Although medical and dental insurance will cover a vast majority of your health care expenses, it still is a wise move to examine your bills carefully.
With multiple different rules and regulations enforced by the various insurance companies it is close to impossible for medical and dental professionals to guarantee that your bill is exactly as it should be. I am speaking from personal experience on this one.
By carefully examining the charges billed to my insurance and comparing the insurance allowed maximums to what was billed to me as the patient for my share, I found a difference of nearly $400 dollars. I was lucky; the person who handles the billing was more than willing to sit down with me and review my account.

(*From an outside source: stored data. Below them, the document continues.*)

(* ===== verification/Xdiff.v ===== *)
(** * The changed lines of two files (xdiff.c)

    The first part of [bgit_xdiff_full]: what is set aside before the search,
    the search, and compaction; and [bgit_xdiff_changes], the runs of change.
    The lines left unmarked are the same on both sides, and the runs applied to
    the old file give the new one. *)

From stdpp Require Import list.
From S2P Require Import Prelude CLib XLines Sweep Myers XAlt XCompact.

#[local] Open Scope Z_scope.

(* ------------------------------------------------------------------ *)
(** ** What is set aside *)

Definition BGIT_TRIM_BLOCK : Z := 1024.

(** The blocks the two texts share at their ends. *)
Fixpoint tail_loop (fuel : nat) (old new : list Z) (trimmed smaller : Z) : outcome Z :=
  match fuel with
  | O => Ret trimmed
  | S fuel' =>
      if BGIT_TRIM_BLOCK + trimmed <=? smaller then
        let* o := rdn old (len old - trimmed - BGIT_TRIM_BLOCK) BGIT_TRIM_BLOCK in
        let* n := rdn new (len new - trimmed - BGIT_TRIM_BLOCK) BGIT_TRIM_BLOCK in
        if beq o n then tail_loop fuel' old new (trimmed + BGIT_TRIM_BLOCK) smaller else Ret trimmed
      else Ret trimmed
  end.

(** Enough of them back to start on a line. *)
Fixpoint recover_loop (fuel : nat) (old : list Z) (trimmed recovered : Z) : outcome Z :=
  match fuel with
  | O => Ret recovered
  | S fuel' =>
      if recovered <? trimmed then
        let* c := rd old (len old - trimmed + recovered) in
        if c =? 10 then Ret (recovered + 1) else recover_loop fuel' old trimmed (recovered + 1)
      else Ret recovered
  end.

(** How many lines of each file are left to compare. *)
Definition trim_tail (old new : bgit_xdiff_file) (flags : Z) : outcome (Z * Z) :=
  if flag flags BGIT_XDIFF_TRIM_TAIL then
    let to := xf_text old in
    let tn := xf_text new in
    let smaller := if len to <? len tn then len to else len tn in
    let* trimmed := tail_loop (Z.to_nat smaller) to tn 0 smaller in
    let* recovered := recover_loop (Z.to_nat trimmed) to trimmed 0 in
    let cut := trimmed - recovered in
    if negb (cut =? 0) then Ret (bgit_lines_within old (len to - cut), bgit_lines_within new (len tn - cut))
    else Ret (xf_n old, xf_n new)
  else Ret (xf_n old, xf_n new).

(** The files of lines that are compared. *)
Definition key_files (old new : bgit_xdiff_file) (flags : Z) : bgit_xdiff_file * bgit_xdiff_file :=
  if flag flags BGIT_XDIFF_WS_MASK then
    match bgit_canonical_file old flags, bgit_canonical_file new flags with
    | Some canon_old, Some canon_new => (canon_old, canon_new)
    | _, _ => (old, new)
    end
  else (old, new).

Fixpoint shared_start (fuel : nat) (a b : bgit_xdiff_file) (dstart shared : Z) : outcome Z :=
  match fuel with
  | O => Ret dstart
  | S fuel' =>
      if dstart <? shared then
        let* e := bgit_line_same a dstart b dstart in
        if e then shared_start fuel' a b (dstart + 1) shared else Ret dstart
      else Ret dstart
  end.

Fixpoint shared_end (fuel : nat) (a b : bgit_xdiff_file) (n_old n_new tail limit : Z) : outcome Z :=
  match fuel with
  | O => Ret tail
  | S fuel' =>
      if tail <? limit then
        let* e := bgit_line_same a (n_old - 1 - tail) b (n_new - 1 - tail) in
        if e then shared_end fuel' a b n_old n_new (tail + 1) limit else Ret tail
      else Ret tail
  end.

(** [dis] from the counts, for the lines from [i] to [e]. *)
Fixpoint dis_loop (fuel : nat) (matches dis : list Z) (limit i e : Z) : outcome (list Z) :=
  match fuel with
  | O => Ret dis
  | S fuel' =>
      if i <=? e then
        let* m := rd matches i in
        let* dis := wr dis i (dis_of limit m) in
        dis_loop fuel' matches dis limit (i + 1) e
      else Ret dis
  end.

(* ------------------------------------------------------------------ *)
(** ** The changed lines *)

Definition bgit_changed_lines `{Qsort} (old new : bgit_xdiff_file) (flags : Z) : outcome (Z * list Z * list Z) :=
  let ca := zeros (xf_n old + 2) in
  let cb := zeros (xf_n new + 2) in
  let* trimmed := trim_tail old new flags in
  let '(n_old, n_new) := trimmed in
  let '(key_old, key_new) := key_files old new flags in
  let algorithm := Z.land flags (Z.lor BGIT_XDIFF_MINIMAL (Z.lor BGIT_XDIFF_PATIENCE BGIT_XDIFF_HISTOGRAM)) in
  let alternate := flag algorithm (Z.lor BGIT_XDIFF_PATIENCE BGIT_XDIFF_HISTOGRAM) in
  let* ends :=
    if negb alternate then
      let shared := if n_old <? n_new then n_old else n_new in
      let* dstart := shared_start (Z.to_nat shared) key_old key_new 0 shared in
      let* tail := shared_end (Z.to_nat shared) key_old key_new n_old n_new 0 (shared - dstart) in
      Ret (dstart, tail)
    else Ret (0, 0) in
  let '(dstart, tail) := ends in
  let dend_old := n_old - tail - 1 in
  let dend_new := n_new - tail - 1 in
  let* counts := bgit_match_counts key_old key_new (count_up 0 n_old) (count_up 0 n_new) in
  let '(count_in_new, count_in_old) := counts in
  let* dis_old := dis_loop (Z.to_nat n_old) count_in_new (zeros (n_old + 1)) (eq_limit n_old) dstart dend_old in
  let* dis_new := dis_loop (Z.to_nat n_new) count_in_old (zeros (n_new + 1)) (eq_limit n_new) dstart dend_new in
  let lines_old := count_up dstart (dend_old - dstart + 1) in
  let lines_new := count_up dstart (dend_new - dstart + 1) in
  let* r := if alternate then Ret (lines_old, ca) else discard_loop lines_old dstart dis_old ca dstart dend_old in
  let '(ia, ca) := r in
  let* r := if alternate then Ret (lines_new, cb) else discard_loop lines_new dstart dis_new cb dstart dend_new in
  let '(ib, cb) := r in
  let ndiags := len ia + len ib + 3 in
  let x := {| x_a := key_old; x_b := key_new; x_ia := ia; x_ib := ib; x_base := len ib + 1;
              x_mxcost := mxcost_of ndiags; x_algorithm := algorithm |} in
  let* r := bgit_xd_compare (Z.to_nat (2 * (len ia + len ib) + 2)) x
              {| xd_ca := ca; xd_cb := cb; xd_vf := zeros ndiags; xd_vb := zeros ndiags |}
              0 (len ia) 0 (len ib) (flag flags BGIT_XDIFF_MINIMAL) in
  let '(compared, s) := r in
  if compared <? 0 then Ret (-1, ca, cb)
  else
    let heuristic := flag flags BGIT_XDIFF_INDENT_HEURISTIC in
    let* ca := bgit_compact key_old old n_old (xd_ca s) n_new (xd_cb s) heuristic in
    let* cb := bgit_compact key_new new n_new (xd_cb s) n_old ca heuristic in
    Ret (0, ca, cb).

(* ------------------------------------------------------------------ *)
(** ** The runs of change *)

Record bgit_xdiff_change := { ch_old_start : Z; ch_old_count : Z; ch_new_start : Z; ch_new_count : Z }.

Definition old_end (run : bgit_xdiff_change) : Z := ch_old_start run + ch_old_count run.
Definition new_end (run : bgit_xdiff_change) : Z := ch_new_start run + ch_new_count run.

(** Past the marked lines, of which there are no more than [n]. *)
Fixpoint past_changed (fuel : nat) (changed : list Z) (n i : Z) : outcome Z :=
  match fuel with
  | O => Ret i
  | S fuel' =>
      if i <? n then
        let* c := changed_at changed i in
        if c then past_changed fuel' changed n (i + 1) else Ret i
      else Ret i
  end.

Definition changed_in (changed : list Z) (n i : Z) : outcome bool := if i <? n then changed_at changed i else Ret false.
(** How many of the lines are marked. *)
Definition count_changed (changed : list Z) (n : Z) : Z := len (filter (fun i => get changed (i + 1) <> 0) (count_up 0 n)).

(** [None] when there was not memory enough. *)
Definition bgit_xdiff_full `{Qsort} (old new : bgit_xdiff_file) (context inter_context flags : Z) : outcome (option bgit_xdiff_result) :=
  let context := if context <? 0 then 0 else context in
  let* lines := bgit_changed_lines old new flags in
  let '(compared, ca, cb) := lines in
  if compared <? 0 then Ret None
  else
    let removed := count_changed ca (xf_n old) in
    let added := count_changed cb (xf_n new) in
    if (added =? 0) && (removed =? 0) then
      Ret (Some {| old_changed := ca; new_changed := cb; hunks := []; added := 0; removed := 0 |})
    else
      let* runs := bgit_xdiff_changes ca cb (xf_n old) (xf_n new) in
      let skippable :=
        if flag flags BGIT_XDIFF_IGNORE_BLANK_LINES && negb (len runs =? 0) then Some (map (blank_run old new flags) runs) else None in
      let* max_common := max_common_of context inter_context in
      let* h := hunks_loop (S (length runs)) old new context max_common (flag flags BGIT_XDIFF_FUNCTION_CONTEXT) runs skippable 0 0 0 in
      let '(hunks, kept_removed, kept_added) := h in
      let '(removed, added) := match skippable with Some _ => (kept_removed, kept_added) | None => (removed, added) end in
      Ret (Some {| old_changed := ca; new_changed := cb; hunks := hunks; added := added; removed := removed |}).

Definition bgit_xdiff_opts `{Qsort} (old new : bgit_xdiff_file) (context flags : Z) : outcome (option bgit_xdiff_result) :=
  bgit_xdiff_full old new context 0 flags.
Lemma disputes_loop_ok changes : forall text conflicts i j, edits ours theirs i j changes ->
  exists ps, disputes_loop changes text conflicts ours theirs ol tl i = Ret (text ++ pieces_text ol tl ps, conflicts + disputes ps) /\
    our_side ps = lines_between ours i (xf_n ours) /\ their_side ps = lines_between theirs j (xf_n theirs).
Proof.
  induction changes as [|c changes IH]; intros text conflicts i j He; cbn [disputes_loop edits] in *.
  - destruct He as (H1 & H2 & H3 & H4). rewrite text_lines_ok by (done || lia). cbn [obind]. exists [Settled (lines_between ours i (xf_n ours))].
    cbn. unfold pieces_text, our_side, their_side. cbn. rewrite !app_nil_r, Z.add_0_r. split_and!; try done.
    replace (xf_n ours) with (i + (xf_n ours - i)) by lia. replace (xf_n theirs) with (j + (xf_n ours - i)) by lia.
    replace (i + (xf_n ours - i)) with (i + (xf_n ours - i)) by lia. apply same_lines_between; done || lia.
  - destruct He as (H1 & H2 & H3 & H4 & H5 & H6 & H7 & H8 & H9 & He). rewrite text_lines_ok by (done || lia). cbn [obind].
    rewrite write_markers_ok by (done || lia). cbn [obind]. fold (old_end c) (new_end c).
    destruct (IH ((text ++ lines_text (lines_between ours i (ch_old_start c))) ++
        piece_text ol tl (Dispute (lines_between ours (ch_old_start c) (old_end c)) (lines_between theirs (ch_new_start c) (new_end c))))
        (conflicts + 1) (old_end c) (new_end c) He) as (ps & E & Ho & Ht).
    exists (Settled (lines_between ours i (ch_old_start c)) ::
        Dispute (lines_between ours (ch_old_start c) (old_end c)) (lines_between theirs (ch_new_start c) (new_end c)) :: ps).
    rewrite E. unfold old_end, new_end in *. split; [|split].
    + cbn [disputes]. unfold pieces_text. cbn [map concat piece_text]. rewrite <- !app_assoc. do 2 f_equal. lia.
    + unfold our_side in *. cbn [map concat]. rewrite Ho.
      rewrite (lines_between_split ours i (ch_old_start c) (xf_n ours)) by lia.
      by rewrite (lines_between_split ours (ch_old_start c) (ch_old_start c + ch_old_count c) (xf_n ours)) by lia.
    + unfold their_side in *. cbn [map concat]. rewrite Ht. rewrite (lines_between_split theirs j (ch_new_start c) (xf_n theirs)) by lia.
      rewrite (lines_between_split theirs (ch_new_start c) (ch_new_start c + ch_new_count c) (xf_n theirs)) by lia. f_equal.
      replace (ch_old_start c) with (i + (ch_old_start c - i)) by lia. replace (ch_new_start c) with (j + (ch_old_start c - i)) by lia.
      apply same_lines_between; done || lia.
Qed.
End Disputes.

(** The runs of the comparison of two files. *)
Definition compared `{Qsort} (old new : bgit_xdiff_file) (runs : list bgit_xdiff_change) : Prop :=
  exists r, bgit_xdiff_opts old new 0 BGIT_XDIFF_INDENT_HEURISTIC = Ret (Some r) /\
    bgit_xdiff_changes (old_changed r) (new_changed r) (xf_n old) (xf_n new) = Ret runs.

Lemma opts_runs `{Qsort} old new : wf_file old -> wf_file new -> refs_overflow (xf_n old) (xf_n new) = false ->
  exists r runs, bgit_xdiff_opts old new 0 BGIT_XDIFF_INDENT_HEURISTIC = Ret (Some r) /\
    bgit_xdiff_changes (old_changed r) (new_changed r) (xf_n old) (xf_n new) = Ret runs /\ edits old new 0 0 runs /\ apart runs.
Proof.
  intros Ho Hn Hov. destruct (full_ok old new 0 0 BGIT_XDIFF_INDENT_HEURISTIC) as (r & runs & E1 & E2 & He & _); try done.
  - split; [done|]. split; [done|]. right. by split; vm_compute.
  - exists r, runs. split_and!; try done. by apply changes_apart in E2.
Qed.

Lemma write_conflict_ok `{Qsort} text our_file their_file r ol tl conflicts :
  wf_file our_file -> wf_file their_file -> xf_missing_newline our_file = false -> xf_missing_newline their_file = false ->
  refs_overflow (xf_n our_file) (xf_n their_file) = false ->
  0 <= our_start r <= our_end r -> our_end r <= xf_n our_file -> 0 <= their_start r <= their_end r -> their_end r <= xf_n their_file ->
  exists ps, bgit_write_conflict text our_file their_file r ol tl conflicts = Ret (text ++ pieces_text ol tl ps, conflicts + disputes ps) /\
    our_side ps = lines_between our_file (our_start r) (our_end r) /\ their_side ps = lines_between their_file (their_start r) (their_end r).
Proof.
  intros Wo Wt Mo Mt Hov Ho1 Ho2 Ht1 Ht2. unfold bgit_write_conflict.
  destruct (view_ok our_file (our_start r) (our_end r)) as (vo & -> & Wvo & Lvo & Mvo); try done. cbn [obind].
  destruct (view_ok their_file (their_start r) (their_end r)) as (vt & -> & Wvt & Lvt & Mvt); try done. cbn [obind].
  assert (No : xf_n vo = our_end r - our_start r) by (unfold xf_n; rewrite Lvo; apply len_lines_between; lia).
  assert (Nt : xf_n vt = their_end r - their_start r) by (unfold xf_n; rewrite Lvt; apply len_lines_between; lia).
  assert (Hch : exists changes, (if negb (xf_n vo =? 0) && negb (xf_n vt =? 0) then
      let* refined := bgit_xdiff_opts vo vt 0 BGIT_XDIFF_INDENT_HEURISTIC in
      match refined with
      | Some r => bgit_xdiff_changes (old_changed r) (new_changed r) (xf_n vo) (xf_n vt)
      | None => Ret []
      end else Ret []) = Ret changes /\ (changes <> [] -> edits vo vt 0 0 changes)).
  { case_if; [|by exists []]. destruct (opts_runs vo vt Wvo Wvt) as (d & runs & -> & E & He & _).
    - eapply refs_overflow_mono; [..|exact Hov]; lia.
    - cbn [obind]. by exists runs. }
  destruct Hch as (changes & -> & He). cbn [obind]. case_if.
  - rewrite write_markers_ok by (done || lia). cbn [obind]. exists [Dispute (lines_between our_file (our_start r) (our_end r)) (lines_between their_file (their_start r) (their_end r))].
    unfold pieces_text, our_side, their_side. cbn [map concat disputes]. rewrite !app_nil_r. split_and!; done.
  - destruct changes as [|c changes]; [done|]. specialize (He ltac:(done)). cbn [join_changes].
    destruct (disputes_loop_ok vo vt ol tl Mvo Mvt (join_loop c changes) text conflicts 0 0) as (ps & E & H1 & H2); [by apply join_edits|].
    exists ps. split; [exact E|]. by rewrite H1, H2, !lines_between_all.
Qed.

(* ------------------------------------------------------------------ *)
(** ** What a merge is *)

Section Merged.
Context (base ours theirs : bgit_xdiff_file) (ra rb : list bgit_xdiff_change).

(** Changes of both sides meet between the lines [i] and [e] of the base. *)
Definition touched (i e : Z) : Prop :=
  exists a b, a ∈ ra /\ b ∈ rb /\ i <= ch_old_start a /\ old_end a <= e /\ i <= ch_old_start b /\ old_end b <= e /\
    ch_old_start a <= old_end b /\ ch_old_start b <= old_end a.

(** None of the changes meets [c]. *)
Definition clear_of (runs : list bgit_xdiff_change) (c : bgit_xdiff_change) : Prop :=
  Forall (fun d => old_end d < ch_old_start c \/ old_end c < ch_old_start d) runs.

(** The pieces merge the base from line [i] on with our side from [p] and
    theirs from [q]: what no side changed is kept, what one side changed clear
    of the other is taken from it, what both changed alike is taken once, and
    only where changes of both sides meet is anything left in dispute, each
    side with all of its lines. *)
Inductive merged : Z -> Z -> Z -> list piece -> Prop :=
| merged_end : merged (xf_n base) (xf_n ours) (xf_n theirs) []
| merged_same i p q n ps : 0 <= n ->
    lines_between ours p (p + n) = lines_between base i (i + n) -> lines_between theirs q (q + n) = lines_between base i (i + n) ->
    merged (i + n) (p + n) (q + n) ps -> merged i p q (Settled (lines_between base i (i + n)) :: ps)
| merged_ours q c ps : c ∈ ra -> clear_of rb c ->
    lines_between theirs q (q + ch_old_count c) = lines_between base (ch_old_start c) (old_end c) ->
    merged (old_end c) (new_end c) (q + ch_old_count c) ps ->
    merged (ch_old_start c) (ch_new_start c) q (Settled (lines_between ours (ch_new_start c) (new_end c)) :: ps)
| merged_theirs p c ps : c ∈ rb -> clear_of ra c ->
    lines_between ours p (p + ch_old_count c) = lines_between base (ch_old_start c) (old_end c) ->
    merged (old_end c) (p + ch_old_count c) (new_end c) ps ->
    merged (ch_old_start c) p (ch_new_start c) (Settled (lines_between theirs (ch_new_start c) (new_end c)) :: ps)
| merged_both i p q i' p' q' ps : i <= i' -> p <= p' -> q <= q' -> touched i i' ->
    lines_between ours p p' = lines_between theirs q q' -> merged i' p' q' ps ->
    merged i p q (Settled (lines_between ours p p') :: ps)
| merged_conflict i p q i' p' q' qs ps : i <= i' -> p <= p' -> q <= q' -> touched i i' ->
    our_side qs = lines_between ours p p' -> their_side qs = lines_between theirs q q' -> merged i' p' q' ps ->
    merged i p q (qs ++ ps).

(** The same of the regions the merge works with. *)
Definition agreed (i p q n : Z) : Prop :=
  0 <= i /\ 0 <= p /\ 0 <= q /\ 0 <= n /\ i + n <= xf_n base /\ p + n <= xf_n ours /\ q + n <= xf_n theirs /\
  same_lines base ours i p n /\ same_lines base theirs i q n.

Definition both_sides (p q : Z) (r : bgit_region) (p' q' : Z) : Prop :=
  touched (base_start r) (base_end r) /\ base_start r <= base_end r /\ our_start r = p /\ our_end r = p' /\ their_start r = q /\ their_end r = q' /\
  p <= p' /\ p' <= xf_n ours /\ q <= q' /\ q' <= xf_n theirs.

Definition fits (p q : Z) (r : bgit_region) (p' q' : Z) : Prop :=
  match kind r with
  | BGIT_TAKE_OURS => exists c, c ∈ ra /\ clear_of rb c /\ base_start r = ch_old_start c /\ base_end r = old_end c /\
      our_start r = ch_new_start c /\ our_end r = new_end c /\ p = ch_new_start c /\ p' = new_end c /\ q' = q + ch_old_count c /\
      0 <= ch_old_count c /\ old_end c <= xf_n base /\ q' <= xf_n theirs /\ same_lines base theirs (ch_old_start c) q (ch_old_count c)
  | BGIT_TAKE_THEIRS => exists c, c ∈ rb /\ clear_of ra c /\ base_start r = ch_old_start c /\ base_end r = old_end c /\
      their_start r = ch_new_start c /\ their_end r = new_end c /\ q = ch_new_start c /\ q' = new_end c /\ p' = p + ch_old_count c /\
      0 <= ch_old_count c /\ old_end c <= xf_n base /\ p' <= xf_n ours /\ same_lines base ours (ch_old_start c) p (ch_old_count c)
  | BGIT_TAKE_EITHER => both_sides p q r p' q' /\ lines_between ours p p' = lines_between theirs q q'
  | BGIT_CONFLICT => both_sides p q r p' q'
  end.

I'd gone over and over the charges over a period of three months. I kept thinking that a credit would show up. When it didn't, I called ahead and arranged to meet with the correct person, and I left not only with the $400 taken off of my bill, but a sincere apology, and a real respect for the worker who took responsibility and made things right.
The bottom line is that you should always examine the line items listed on a hospital or medical or dental bill. You might find some expensive mistakes−not only amounts that should have been write-offs, but even a procedure or exam that didn't actually take place.
If the costs look too large, pick up the phone and call. Hospitals will make adjustments more often than you think, especially if something is not covered by your insurance 100 percent. You could save hundreds or even thousands. For free help in understanding hospital bills, visit patientadvocate.org.